葬儀の日も朝から忙しかったが通夜よりはマシだった。
葬式が終わり、父の棺が運ばれて行く。
その後ろを、位牌を持つ母が続き、遺影を持つ私が続き、骨壷を持つ弟が続く。
霊柩車に乗り、家の前を通って火葬場に行く手はずだったのだが、最初に打ち合わせていた道路が工事をしていて、とんでもなく回り道をするハメになった。
後で業者には文句を言ったが、これは父が私達とできるだけ長い間一緒にいたいという思いが引き起こした偶然だったんだろうかと思う。
火葬場に着き、最後のお別れをする。
とても綺麗だ。綺麗で冷たい顔だ。
私は、用意しておいた色紙と家族の写真を3枚、そして父の名刺を胸の所に置いた。
棺は間もなく閉じられ、花々に包まれた父と私達の写真は釜の中に入り、重い扉が閉まった。
そして母が、点火のスイッチを、押した。
式場へ戻り、皆で食事をとるのだが、母や祖母や私はお酌をして周るので、全く料理は食べれない。自分たちの分は注文しなくても良かったか?と思う。そうしてる間に、時間が経ち、骨を拾いに家族は火葬場へと再び向かった。
父は完全に焼かれていた。
ショックとも現実ともとれぬ気分になる。
「お父さん、ちっちゃくなっちゃって・・・」 泣きそうな小さい声で母がポツリ。
まだ暖かい鉄板の上に、ほろほろと残った骨。
それを部分的に砕いて、火葬場の方が一片ずつ出してくれる。
「この部分が足やね〜、ここが手やね〜、ここが頭の部分やね〜、これが耳ね〜、
のどぼとけがこれやけどねぇ、あら〜・・、病気で大分弱ってたんやねぇ、かわいそうにねぇ・・まだ若いのに」
残った骨を見ても、どっちが頭でどっちが足かさえも分からないのを、丁寧に説明してくれるおじさんは、そう言いながら慣れた手つきでガッガッと骨を砕いていく。
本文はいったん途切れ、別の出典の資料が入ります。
Lemma chan_after_write (s : state) r k f z fin t :
  chan_ok s -> thr s = WDeflate fin ->
  0 <= zc_used r <= avail_in (ctx s) ->
  (live t = true -> (exists i o, drep (zc_state r) i o) /\ f_pos f = zlen (f_data f) /\
                    exists n, z = u32 n) ->
  chan_ok (BState (after_write (ctx s) r k f z) t (sched s)).
Proof.
  intros [H0 H1 H2 H3 H4 H5] Ht Hu Hlive. destruct H4 as (Hb & Ho & Ha & Hs); [by rewrite Ht|].
  split; simpl; auto. intros _. split; [done|]. lia.
Qed.

(** What is true after one call, for each outcome. *)
Lemma deflate_call nc we base k0 st p (s : state) fin :
  inv nc we base k0 st p s -> thr s = WDeflate fin ->
  let c := ctx s in
  let inp := held s in
  let r := deflate (zst c) inp OUTPUT_BUFFER_SIZE fin in
  zread_n (data (buf_at (next_in c).1 c)) (next_in c).2 (avail_in c) = Done inp /\
  zlen inp = avail_in c /\ 0 <= zc_used r <= avail_in c.
Proof.
  intros [Hc Hf Hs Hn Hwe] Ht c inp r. pose proof Hc as [H0 H1 H2 H3 H4 H5].
  destruct H4 as (Hb & Ho & Ha & Hsz); [by rewrite Ht|].
  destruct H5 as ((i & o & Hrep) & _ & _); [by rewrite Ht|].
  pose proof (buf_at_ok s (next_in c).1 Hc) as [Hl _].
  assert (Hinp : inp = slice (next_in c).2 (avail_in c) (data (buf_at (next_in c).1 c)))
    by (unfold inp, held; by rewrite Ht).
  assert (Hlen : zlen inp = avail_in c) by (rewrite Hinp; apply zlen_slice; subst c; lia).
  split; [|split; [done|]].
  - rewrite Hinp. apply zread_n_slice; subst c; lia.
  - destruct (deflate_rep _ _ _ inp OUTPUT_BUFFER_SIZE fin Hrep) as (Hu & _); [done|].
    rewrite <- Hlen. exact Hu.
Qed.
Lemma writes_blob tag d size :
  0 <= tag < 255 -> zlen d < 2 ^ 31 -> size = zlen d ->
  writes (dump_write_blob tag d size) (blob_bytes tag d).
Proof.
  intros Ht Hd -> we st p s Hi Hf. unfold dump_write_blob. zlen_pos.
  replace (zlen d <? 0) with false by lia. eapply pwp_bind_lift_res; [done|].
  set (ext := zlen d / 65536 * 65536).
  pose proof (Z.div_mod (zlen d) 65536 ltac:(lia)) as Hdm.
  pose proof (Z.mod_pos_bound (zlen d) 65536 ltac:(lia)) as Hm.
  assert (He : 0 <= ext <= zlen d) by lia.
  assert (Htail : zread_n d ext (zlen d - ext) = Done (drop (Z.to_nat ext) d)).
  { rewrite zread_n_slice by lia. unfold slice. by rewrite take_ge by (rewrite length_drop; unfold zlen; lia). }
  assert (Hlt : zlen (drop (Z.to_nat ext) d) = zlen d - ext) by (apply zlen_drop; lia).
  assert (Hw : writes (let! r4 :=
      (if (zlen d - ext <? 256) && ((tag =? MMBAK_TAG_BIND_TEXT) || (tag =? MMBAK_TAG_BIND_BLOB))
       then dump_write_byte_byte (tag + 1) (u8 (zlen d - ext))
       else dump_write_byte_short tag (u16 (zlen d - ext))) in
    let! p0 := lift_res (zread_n d ext (zlen d - ext)) in
    let! r5 := dump_write_stream p0 in
    if negb (Z.lor r4 r5 =? 0) then ret (-1) else ret 0) (tail_bytes tag (drop (Z.to_nat ext) d))).
  { rewrite Htail, <- Hlt. apply tail_writes; lia. }
  unfold blob_bytes. cbn zeta. fold ext. apply pwp_bind.
  destruct (65536 <=? zlen d) eqn:Eb.
  - rewrite land_high by lia. fold ext.
    assert (Hbl : u16 (Z.shiftr ext 16) = zlen d / 65536).
    { rewrite Z.shiftr_div_pow2 by lia. unfold ext. change (2 ^ 16) with 65536.
      rewrite Z.div_mul by lia. apply u16_small. lia. }
    rewrite Hbl.
    assert (Hh : writes (let! r1 := dump_write_byte MMBAK_TAG_LARGE_DATA in
        let! r2 := (let! r2 := dump_write_short (zlen d / 65536) in
                    let! r3 := dump_write_stream (take (Z.to_nat ext) d) in ret (Z.lor r2 r3)) in
        ret (Z.lor r1 r2))
        (MMBAK_TAG_LARGE_DATA :: le_bytes 2 (zlen d / 65536) ++ take (Z.to_nat ext) d)).
    { apply (writes_or _ _ [MMBAK_TAG_LARGE_DATA]); [by apply writes_byte|].
      apply writes_or; [apply writes_short|apply writes_stream]; [lia|].
      rewrite zlen_take_le by lia. lia. }
    specialize (Hh we st p s Hi Hf).
    assert (Hrd : zread_n d 0 ext = Done (take (Z.to_nat ext) d)) by (by rewrite zread_n_slice by lia).
    rewrite Hrd. unfold pwp, bind in Hh |- *. simpl in Hh |- *.
    destruct (dump_write_byte _ s) as [[r1 s1]|]; [|done].
    destruct (dump_write_short _ s1) as [[r2 s2]|]; [|done].
    destruct (dump_write_stream _ s2) as [[r3 s3]|]; [|done].
    rewrite <- Z.lor_assoc. simpl in Hh |- *.
    destruct Hh as [[-> Hi']|[-> (p' & Hi')]].
    + apply (pwp_mono _ _ _ _ _ (Hw we st _ s3 Hi' Hf)).
      intros r s'. by rewrite <- app_assoc.
    + right. eauto.
  - assert (Hz : ext = 0) by (unfold ext; rewrite Z.div_small by lia; done).
    apply pwp_ret. rewrite Hz in *. rewrite Z.sub_0_r in *. cbn [negb Z.eqb].
    by apply Hw.
Qed.

(** The data may be the beginning of a longer object. *)
Lemma writes_prefix tag d rest :
  0 <= tag < 255 -> zlen d < 2 ^ 31 ->
  writes (dump_write_blob tag (d ++ rest) (zlen d)) (blob_bytes tag d).
Proof.
  intros Ht Hd. eapply (writes_ext (dump_write_blob tag d (zlen d))); [|by apply writes_blob].
  intros s. unfold dump_write_blob. zlen_pos. replace (zlen d <? 0) with false by lia.
  rewrite !(bind_lift_res _ _ _ (zlen d)) by done.
  pose proof (Z.div_mod (zlen d) 65536 ltac:(lia)) as Hdm.
  pose proof (Z.mod_pos_bound (zlen d) 65536 ltac:(lia)) as Hm.
  assert (Hrd : forall i n, 0 <= i -> 0 <= n -> i + n <= zlen d ->
                zread_n (d ++ rest) i n = zread_n d i n).
  { intros i n Hi0 Hn0 Hl. rewrite !zread_n_slice by (zl). unfold slice. f_equal.
    rewrite drop_app_le by (unfold zlen in *; lia).
    rewrite take_app_le; [done|]. rewrite length_drop. unfold zlen in *. lia. }
  rewrite (Hrd 0) by (rewrite ?land_high; lia).
  unfold bind at 1. unfold bind at 8.
  match goal with |- match ?X with _ => _ end = _ => destruct X as [[[[r off] sz] s1]|] eqn:E end; [|done].
  assert (Hos : off + sz = zlen d /\ 0 <= off /\ 0 <= sz).
  { revert E. case_match eqn:Eb; unfold ret.
    - unfold bind. repeat case_match; intros; simplify_eq. rewrite land_high by lia. lia.
    - intros [= <- <- <- <-]. lia. }
  rewrite Hrd by lia. done.
Qed.

(** With a negative size the data is a C string. *)
Lemma writes_cstring tag d :
  0 <= tag < 255 -> zlen d < 2 ^ 31 -> 0 ∉ d ->
  writes (dump_write_blob tag (d ++ [0]) (-1)) (blob_bytes tag d).
Proof.
  intros Ht Hd Hn. eapply writes_ext; [|by apply (writes_prefix tag d [0])].
  intros s. unfold dump_write_blob. change (-1 <? 0) with true. cbn match.
  rewrite strlen_app_nul by done. zlen_pos. by replace (zlen d <? 0) with false by lia.
Qed.
End writes.

(** ** Tables *)

(** The row as the writer sees it: as many columns as the table has. *)
Definition padded (n : nat) (row : list sqlite_value) : list sqlite_value :=
  (fun i => default SV_Null (row !! i)) <$> seq 0 n.

Definition marks (n : nat) : list Z := replicate n tt ≫= (fun _ => str "?,").

Definition insert_head (table : list Z) : list Z :=
  str "REPLACE INTO " ++ dq ++ table ++ dq ++ str " VALUES(".

(** [REPLACE INTO "table" VALUES(?,...,?);] for [n + 1] columns. *)
Definition insert_text (table : list Z) (n : nat) : list Z :=
  insert_head table ++ marks n ++ str "?);".

(** A statement text as [sqlite3_prepare_v2] sees it after [snprintf] into 8192 bytes. *)
Definition sql_seen (text : list Z) : list Z := cstr (take (Z.to_nat 8191) text).

Definition info_sql (table : list Z) : list Z :=
  str "PRAGMA table_info(" ++ dq ++ table ++ dq ++ str ")".

#[export] Instance value_ok_dec v : Decision (value_ok v).
Proof. destruct v; simpl; apply _. Defined.

(** The INSERT statement, with its terminator, fits [sql_buf]. *)
Definition fits (table : list Z) (n : nat) : bool :=
  zlen (insert_head table) + 2 * Z.of_nat n + 2 <? 8192.

Section tables.
Context `{Sq : SqliteRead}.

(** What [dump_rows] returns, the items it writes and the rows it counts.  [None]: the name of
    the table is too long for the buffer, or a value is not one SQLite can give. *)
Definition rows_dump (table : list Z) (condition : option (list Z)) (reverse : bool)
  : option (Z * list item * Z) :=
  let info := sqlite3_query (sql_seen (info_sql table)) in
  let n := length (stmt_rows info) in
  if negb (prepare_rc info =? SQLITE_OK) then Some (prepare_rc info, [], 0)
  else if negb (finalize_rc info =? SQLITE_OK) then Some (finalize_rc info, [], 0)
  else if (n =? 0)%nat then Some (SQLITE_OK, [], 0)
  else
    let stmt := sqlite3_query (sql_seen (select_sql table condition reverse)) in
    if negb (prepare_rc stmt =? SQLITE_OK) then Some (prepare_rc stmt, [], 0)
    else match stmt_rows stmt with
         | [] => Some (finalize_rc stmt, [], 0)
         | rows =>
           if fits table n && bool_decide (Forall (Forall value_ok) (map (padded n) rows))
           then Some (finalize_rc stmt, [Repeated (insert_text table (n - 1)) (map (padded n) rows)],
                      zlen rows)
           else None
         end.
End tables.
(* ===== verification/Recover.v ===== *)
(** * The backup reader: mm_recover.c

    [mm_recover_run] reads the sections of a backup file, decrypts and inflates them and runs
    the items on a database.  The state holds the context, the calls made to SQLite so far
    and what other threads will do to the [canceled] flag.

    SQLite is given by its answers: the return code of a call may depend on all the calls up
    to it ([SqliteWrite]).  A prepared statement is a pointer that may be null, live, or the
    address of a statement already finalized; using the last is the fault [UseAfterFree].
    [malloc] is given by the sizes it grants.  Log messages are not modelled. *)

From S2P Require Import Prelude CLib Streams Backup.

(** ** SQLite, write side *)

Inductive sql_call :=
| CExec (sql : list Z)
| CPrepare (sql : list Z)
| CBindNull (i : Z)
| CBindInt (i v : Z)
| CBindDouble (i : Z) (bits : list Z)
| CBindText (i : Z) (bytes : list Z)
| CBindBlob (i : Z) (bytes : list Z)
| CStep
| CReset
| CFinalize.

Class SqliteWrite := {
  (** the code of the last call of the history, the latest call first *)
  sqlite3_rc : list sql_call -> Z;
  (** a prepare that succeeds gives no statement for an empty text *)
  prepare_null : list sql_call -> bool;
  malloc_ok : Z -> bool;
  (** how many rows a statement may give before this model stops *)
  max_steps : nat
}.

Section recover.
Context `{Zl : Zlib} `{Rc : Rc4} `{Sw : SqliteWrite}.

Record mm_recover_ctx := RCtx {
  r_flags : Z;  (* flags of the section *)
  r_ist : option istate;  (* inflate state inside zstrm; None: not initialised *)
  r_in : list Z;  (* the avail_in bytes at zstrm.next_in *)
  rc4_template : rc4_key;
  r_key : rc4_key;  (* rc4_key *)
  r_fp : FILE;  (* fp *)
  r_sec_size : Z;  (* sec_size *)
  succ_count : Z;
  fail_count : Z;
  section_count : Z;
  version : Z;
  r_canceled : bool  (* canceled *)
}.

Definition set_r_flags (v : Z) (c : mm_recover_ctx) : mm_recover_ctx :=
  RCtx v (r_ist c) (r_in c) (rc4_template c) (r_key c) (r_fp c) (r_sec_size c)
    (succ_count c) (fail_count c) (section_count c) (version c) (r_canceled c).
Definition set_r_ist (v : option istate) (c : mm_recover_ctx) : mm_recover_ctx :=
  RCtx (r_flags c) v (r_in c) (rc4_template c) (r_key c) (r_fp c) (r_sec_size c)
    (succ_count c) (fail_count c) (section_count c) (version c) (r_canceled c).
Definition set_r_in (v : list Z) (c : mm_recover_ctx) : mm_recover_ctx :=
  RCtx (r_flags c) (r_ist c) v (rc4_template c) (r_key c) (r_fp c) (r_sec_size c)
    (succ_count c) (fail_count c) (section_count c) (version c) (r_canceled c).
Definition set_r_key (v : rc4_key) (c : mm_recover_ctx) : mm_recover_ctx :=
  RCtx (r_flags c) (r_ist c) (r_in c) (rc4_template c) v (r_fp c) (r_sec_size c)
    (succ_count c) (fail_count c) (section_count c) (version c) (r_canceled c).
Definition set_r_fp (v : FILE) (c : mm_recover_ctx) : mm_recover_ctx :=
  RCtx (r_flags c) (r_ist c) (r_in c) (rc4_template c) (r_key c) v (r_sec_size c)
    (succ_count c) (fail_count c) (section_count c) (version c) (r_canceled c).
Definition set_r_sec_size (v : Z) (c : mm_recover_ctx) : mm_recover_ctx :=
  RCtx (r_flags c) (r_ist c) (r_in c) (rc4_template c) (r_key c) (r_fp c) v (succ_count
    c) (fail_count c) (section_count c) (version c) (r_canceled c).
Definition set_succ_count (v : Z) (c : mm_recover_ctx) : mm_recover_ctx :=
  RCtx (r_flags c) (r_ist c) (r_in c) (rc4_template c) (r_key c) (r_fp c) (r_sec_size c)
    v (fail_count c) (section_count c) (version c) (r_canceled c).
Definition set_fail_count (v : Z) (c : mm_recover_ctx) : mm_recover_ctx :=
  RCtx (r_flags c) (r_ist c) (r_in c) (rc4_template c) (r_key c) (r_fp c) (r_sec_size c)
    (succ_count c) v (section_count c) (version c) (r_canceled c).
Definition set_section_count (v : Z) (c : mm_recover_ctx) : mm_recover_ctx :=
  RCtx (r_flags c) (r_ist c) (r_in c) (rc4_template c) (r_key c) (r_fp c) (r_sec_size c)
    (succ_count c) (fail_count c) v (version c) (r_canceled c).
Definition set_version (v : Z) (c : mm_recover_ctx) : mm_recover_ctx :=
  RCtx (r_flags c) (r_ist c) (r_in c) (rc4_template c) (r_key c) (r_fp c) (r_sec_size c)
    (succ_count c) (fail_count c) (section_count c) v (r_canceled c).
Definition set_r_canceled (v : bool) (c : mm_recover_ctx) : mm_recover_ctx :=
  RCtx (r_flags c) (r_ist c) (r_in c) (rc4_template c) (r_key c) (r_fp c) (r_sec_size c)
    (succ_count c) (fail_count c) (section_count c) (version c) v.
(* ===== verification/RecoverProps.v ===== *)
(** * Backup and recovery: theorems

    What [mm_recover_run] does with a file that [mm_backup_run] wrote, data of 64 KiB and more
    that does not survive, the header checks, and what a damaged file can do. *)

From S2P Require Import Prelude CLib Streams Backup BackupChannel BackupFacts BackupProps.
From S2P Require Import Recover RecoverStream RecoverFacts.

(** A section of a backup file: its flags, its compressed contents and its items. *)
Record section := Section_ { sec_flags : Z; sec_data : list Z; sec_items : list item }.

(** Items whose statement and values are all shorter than 64 KiB. *)
Definition value_short (v : sqlite_value) : Prop :=
  match v with SV_Text b | SV_Blob b => zlen b < 65536 | _ => True end.

Definition item_short (it : item) : Prop :=
  zlen (item_sql it) < 65536 /\
  match it with Oneshot _ => True | Repeated _ rows => Forall (Forall value_short) rows end.

Section short.
Context `{Sw : SqliteWrite}.

Lemma do_binds_short live vs i w :
  Forall value_short vs -> lossy_binds live vs i w = do_binds_by (fun d => d) live vs i w.
Proof.
  intros Hv. revert i w. induction Hv as [|v vs Hv Hvs IH]; intros i w; [done|]. cbn [do_binds_by].
  rewrite IH. f_equal. unfold do_bind_by. destruct live; [|done].
  destruct v; simpl in *; rewrite ?restored_small by done; done.
Qed.

(** For short items nothing is lost. *)
Lemma do_items_short its w :
  Forall item_short its -> lossy_items its w = do_items_by (fun d => d) its w.
Proof.
  intros Hits. revert w. unfold do_items_by. induction Hits as [|it its [Hsql Hrows] Hits IH]; intros w; [done|].
  cbn [foldl]. rewrite IH. f_equal. destruct it as [sql|sql rows]; cbn [do_item_by item_sql] in *;
    rewrite restored_small by done; [done|]. cbv zeta.
  set (w0 := (_, _, _)). set (live := prepared_live _).
  assert (Hr : foldl (lossy_row live) w0 rows = foldl (do_row_by (fun d => d) live) w0 rows).
  { clearbody w0 live. revert w0. induction Hrows as [|row rows Hrow Hrows IHr]; intros w0; [done|].
    cbn [foldl]. rewrite IHr. f_equal. unfold do_row_by. by rewrite do_binds_short. }
  by rewrite Hr.
Qed.
End short.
コロコロと鉄板の端に並べていかれる骨を、私達は割り箸で静かに骨壷に納めていった。不思議な気持ちで、あるいは微かに震えながら。
式場に戻り、父の遺影の下に骨壷を置く。食事はまだ続いていたので、食事を楽しんでくれている様子の親戚たちの写真をカメラに収め、やっと自分が席についてみる。
もうほとんど時間はなかったので、ほんの少しつまんだ程度だったが。
式場の後始末を急いでし、寺に向かう。
本堂で位牌と遺影とお骨にお経をあげてもらう。続いて初七日のお経もあげてもらう。
それが終わると、別室に用意された茶菓子をいただく。
その場で四十九日の日取りを決め、解散した。
忙しく、長く、あっという間の葬儀だった。
葬儀の間は、晴天の爽やかな気持ちのいい日が続き、桜がとても綺麗だった。
父は、桜を見るのを楽しみにしていたらしい。 桜の下を母と一緒にドライブしたいと言っていたとか。
父は53歳だった。
葬儀が済んだ次の日には、激しい雨が降った。
2〜3日雨が降った。
家の横にある花壇には、赤くて大きくて、まっすぐと空に伸びるチューリップが咲いた。